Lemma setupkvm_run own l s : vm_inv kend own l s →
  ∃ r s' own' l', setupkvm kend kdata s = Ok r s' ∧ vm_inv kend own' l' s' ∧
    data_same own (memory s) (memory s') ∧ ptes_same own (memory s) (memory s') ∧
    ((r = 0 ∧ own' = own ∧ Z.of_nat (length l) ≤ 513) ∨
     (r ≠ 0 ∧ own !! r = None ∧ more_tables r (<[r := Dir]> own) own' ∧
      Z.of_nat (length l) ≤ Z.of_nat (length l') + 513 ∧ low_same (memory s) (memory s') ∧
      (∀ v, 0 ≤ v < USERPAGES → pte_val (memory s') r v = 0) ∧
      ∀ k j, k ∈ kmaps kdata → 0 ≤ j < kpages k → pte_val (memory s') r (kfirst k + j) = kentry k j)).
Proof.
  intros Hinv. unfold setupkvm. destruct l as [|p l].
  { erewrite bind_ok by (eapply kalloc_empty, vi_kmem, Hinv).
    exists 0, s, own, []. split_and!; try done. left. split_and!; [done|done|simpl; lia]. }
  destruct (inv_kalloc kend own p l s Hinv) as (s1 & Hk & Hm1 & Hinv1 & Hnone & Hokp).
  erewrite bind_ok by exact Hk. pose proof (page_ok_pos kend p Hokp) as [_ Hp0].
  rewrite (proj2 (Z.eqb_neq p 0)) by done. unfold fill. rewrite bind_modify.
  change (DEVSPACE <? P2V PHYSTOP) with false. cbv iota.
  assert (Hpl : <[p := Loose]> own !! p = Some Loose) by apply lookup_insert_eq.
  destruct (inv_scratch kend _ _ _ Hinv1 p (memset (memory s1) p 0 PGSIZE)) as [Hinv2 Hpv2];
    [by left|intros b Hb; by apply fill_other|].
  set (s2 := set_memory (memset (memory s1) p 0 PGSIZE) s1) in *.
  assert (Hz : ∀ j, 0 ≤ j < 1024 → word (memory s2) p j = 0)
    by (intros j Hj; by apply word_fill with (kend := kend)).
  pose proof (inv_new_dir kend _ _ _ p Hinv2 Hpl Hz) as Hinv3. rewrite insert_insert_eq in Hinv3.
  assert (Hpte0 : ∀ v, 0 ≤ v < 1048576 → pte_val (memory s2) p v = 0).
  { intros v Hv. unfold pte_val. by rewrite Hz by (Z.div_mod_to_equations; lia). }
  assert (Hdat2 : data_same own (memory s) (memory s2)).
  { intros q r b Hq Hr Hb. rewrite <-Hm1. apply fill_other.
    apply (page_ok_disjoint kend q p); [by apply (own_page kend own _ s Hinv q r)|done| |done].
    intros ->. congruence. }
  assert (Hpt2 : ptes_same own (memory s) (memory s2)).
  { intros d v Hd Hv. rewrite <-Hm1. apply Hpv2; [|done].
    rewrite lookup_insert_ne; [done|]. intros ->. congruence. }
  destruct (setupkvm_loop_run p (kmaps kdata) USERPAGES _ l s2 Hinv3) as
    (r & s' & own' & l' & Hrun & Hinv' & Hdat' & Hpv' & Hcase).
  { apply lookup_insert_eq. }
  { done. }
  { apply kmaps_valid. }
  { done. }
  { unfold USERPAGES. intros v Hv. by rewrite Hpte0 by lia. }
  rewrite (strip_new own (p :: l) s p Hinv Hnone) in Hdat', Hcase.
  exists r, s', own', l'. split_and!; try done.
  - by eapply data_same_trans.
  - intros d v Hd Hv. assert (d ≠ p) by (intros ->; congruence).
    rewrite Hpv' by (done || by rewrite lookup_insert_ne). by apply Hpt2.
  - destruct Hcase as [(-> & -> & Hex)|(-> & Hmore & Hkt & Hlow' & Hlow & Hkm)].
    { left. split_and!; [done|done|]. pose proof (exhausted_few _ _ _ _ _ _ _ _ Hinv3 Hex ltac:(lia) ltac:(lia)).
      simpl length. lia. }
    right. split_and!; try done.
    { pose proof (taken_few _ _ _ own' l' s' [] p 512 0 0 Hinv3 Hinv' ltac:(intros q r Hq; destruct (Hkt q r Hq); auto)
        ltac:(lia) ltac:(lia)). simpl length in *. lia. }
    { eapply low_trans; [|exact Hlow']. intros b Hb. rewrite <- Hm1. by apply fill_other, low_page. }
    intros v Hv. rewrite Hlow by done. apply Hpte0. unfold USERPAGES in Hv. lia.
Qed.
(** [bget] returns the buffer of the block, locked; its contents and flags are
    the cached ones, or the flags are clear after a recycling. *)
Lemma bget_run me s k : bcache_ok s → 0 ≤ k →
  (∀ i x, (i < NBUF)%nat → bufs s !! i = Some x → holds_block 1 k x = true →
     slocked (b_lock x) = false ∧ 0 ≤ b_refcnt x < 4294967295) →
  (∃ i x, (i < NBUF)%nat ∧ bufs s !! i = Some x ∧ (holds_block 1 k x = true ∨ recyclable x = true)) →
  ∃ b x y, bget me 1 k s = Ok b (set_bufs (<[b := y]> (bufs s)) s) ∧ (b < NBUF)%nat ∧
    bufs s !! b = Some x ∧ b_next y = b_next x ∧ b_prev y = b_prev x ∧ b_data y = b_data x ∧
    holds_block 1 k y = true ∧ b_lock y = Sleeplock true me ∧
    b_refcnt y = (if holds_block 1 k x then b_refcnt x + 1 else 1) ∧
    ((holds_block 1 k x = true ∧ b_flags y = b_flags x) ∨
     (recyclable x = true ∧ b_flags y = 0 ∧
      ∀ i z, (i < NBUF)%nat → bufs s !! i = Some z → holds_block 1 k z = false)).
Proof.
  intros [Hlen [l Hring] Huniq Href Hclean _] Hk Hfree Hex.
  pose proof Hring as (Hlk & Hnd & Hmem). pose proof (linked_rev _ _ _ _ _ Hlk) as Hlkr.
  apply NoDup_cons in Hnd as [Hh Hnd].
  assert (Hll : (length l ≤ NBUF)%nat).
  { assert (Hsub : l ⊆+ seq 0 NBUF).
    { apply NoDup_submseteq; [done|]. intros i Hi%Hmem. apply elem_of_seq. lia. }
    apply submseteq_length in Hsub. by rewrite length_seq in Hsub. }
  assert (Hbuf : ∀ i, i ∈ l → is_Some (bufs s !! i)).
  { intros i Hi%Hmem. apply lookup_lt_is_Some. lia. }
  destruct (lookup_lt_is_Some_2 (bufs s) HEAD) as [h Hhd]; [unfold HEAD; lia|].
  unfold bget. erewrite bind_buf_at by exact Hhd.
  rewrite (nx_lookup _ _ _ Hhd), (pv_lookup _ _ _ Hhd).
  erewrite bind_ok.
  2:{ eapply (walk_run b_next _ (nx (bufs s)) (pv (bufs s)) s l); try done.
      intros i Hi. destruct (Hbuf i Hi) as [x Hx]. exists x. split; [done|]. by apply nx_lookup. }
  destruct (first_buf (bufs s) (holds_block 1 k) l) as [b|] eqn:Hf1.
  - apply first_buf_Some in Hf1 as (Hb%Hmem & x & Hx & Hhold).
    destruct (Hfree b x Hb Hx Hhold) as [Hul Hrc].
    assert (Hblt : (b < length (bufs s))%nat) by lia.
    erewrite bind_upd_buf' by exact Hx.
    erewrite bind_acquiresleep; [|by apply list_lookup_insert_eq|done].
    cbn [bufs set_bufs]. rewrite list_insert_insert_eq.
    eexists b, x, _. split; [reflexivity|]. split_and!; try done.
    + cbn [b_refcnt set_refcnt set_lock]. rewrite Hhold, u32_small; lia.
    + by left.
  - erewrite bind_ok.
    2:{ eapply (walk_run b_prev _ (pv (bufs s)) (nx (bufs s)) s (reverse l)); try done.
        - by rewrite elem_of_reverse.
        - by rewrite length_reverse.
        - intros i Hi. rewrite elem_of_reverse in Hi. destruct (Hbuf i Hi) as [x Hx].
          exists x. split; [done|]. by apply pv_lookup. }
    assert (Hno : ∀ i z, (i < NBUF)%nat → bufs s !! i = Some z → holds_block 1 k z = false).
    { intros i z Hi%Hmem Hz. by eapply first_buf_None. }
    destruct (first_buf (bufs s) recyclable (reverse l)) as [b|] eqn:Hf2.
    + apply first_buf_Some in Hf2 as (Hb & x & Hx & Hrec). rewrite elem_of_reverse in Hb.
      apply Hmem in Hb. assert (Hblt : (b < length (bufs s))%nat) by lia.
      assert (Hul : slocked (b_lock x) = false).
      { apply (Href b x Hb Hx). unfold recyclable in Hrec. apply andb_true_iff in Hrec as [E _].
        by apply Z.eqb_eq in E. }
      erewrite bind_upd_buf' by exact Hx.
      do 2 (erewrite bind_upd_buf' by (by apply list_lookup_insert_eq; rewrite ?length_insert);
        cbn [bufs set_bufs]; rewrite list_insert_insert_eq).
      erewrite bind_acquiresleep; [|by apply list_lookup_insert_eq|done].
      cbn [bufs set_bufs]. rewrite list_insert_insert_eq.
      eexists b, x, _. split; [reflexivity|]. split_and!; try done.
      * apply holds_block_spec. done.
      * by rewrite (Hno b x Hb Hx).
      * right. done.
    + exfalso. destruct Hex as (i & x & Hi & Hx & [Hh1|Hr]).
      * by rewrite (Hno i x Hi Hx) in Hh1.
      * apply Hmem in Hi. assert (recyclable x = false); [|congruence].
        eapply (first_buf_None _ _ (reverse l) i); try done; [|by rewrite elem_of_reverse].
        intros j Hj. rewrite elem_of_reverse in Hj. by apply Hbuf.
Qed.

:: Problem description ::
Output exactly one stretch of the listing: from the line containing "apply (page_ok_disjoint kend" through the line containing "rewrite (strip_new own", both end lines included.

:: Result of the exercise ::
    apply (page_ok_disjoint kend q p); [by apply (own_page kend own _ s Hinv q r)|done| |done].
    intros ->. congruence. }
  assert (Hpt2 : ptes_same own (memory s) (memory s2)).
  { intros d v Hd Hv. rewrite <-Hm1. apply Hpv2; [|done].
    rewrite lookup_insert_ne; [done|]. intros ->. congruence. }
  destruct (setupkvm_loop_run p (kmaps kdata) USERPAGES _ l s2 Hinv3) as
    (r & s' & own' & l' & Hrun & Hinv' & Hdat' & Hpv' & Hcase).
  { apply lookup_insert_eq. }
  { done. }
  { apply kmaps_valid. }
  { done. }
  { unfold USERPAGES. intros v Hv. by rewrite Hpte0 by lia. }
  rewrite (strip_new own (p :: l) s p Hinv Hnone) in Hdat', Hcase.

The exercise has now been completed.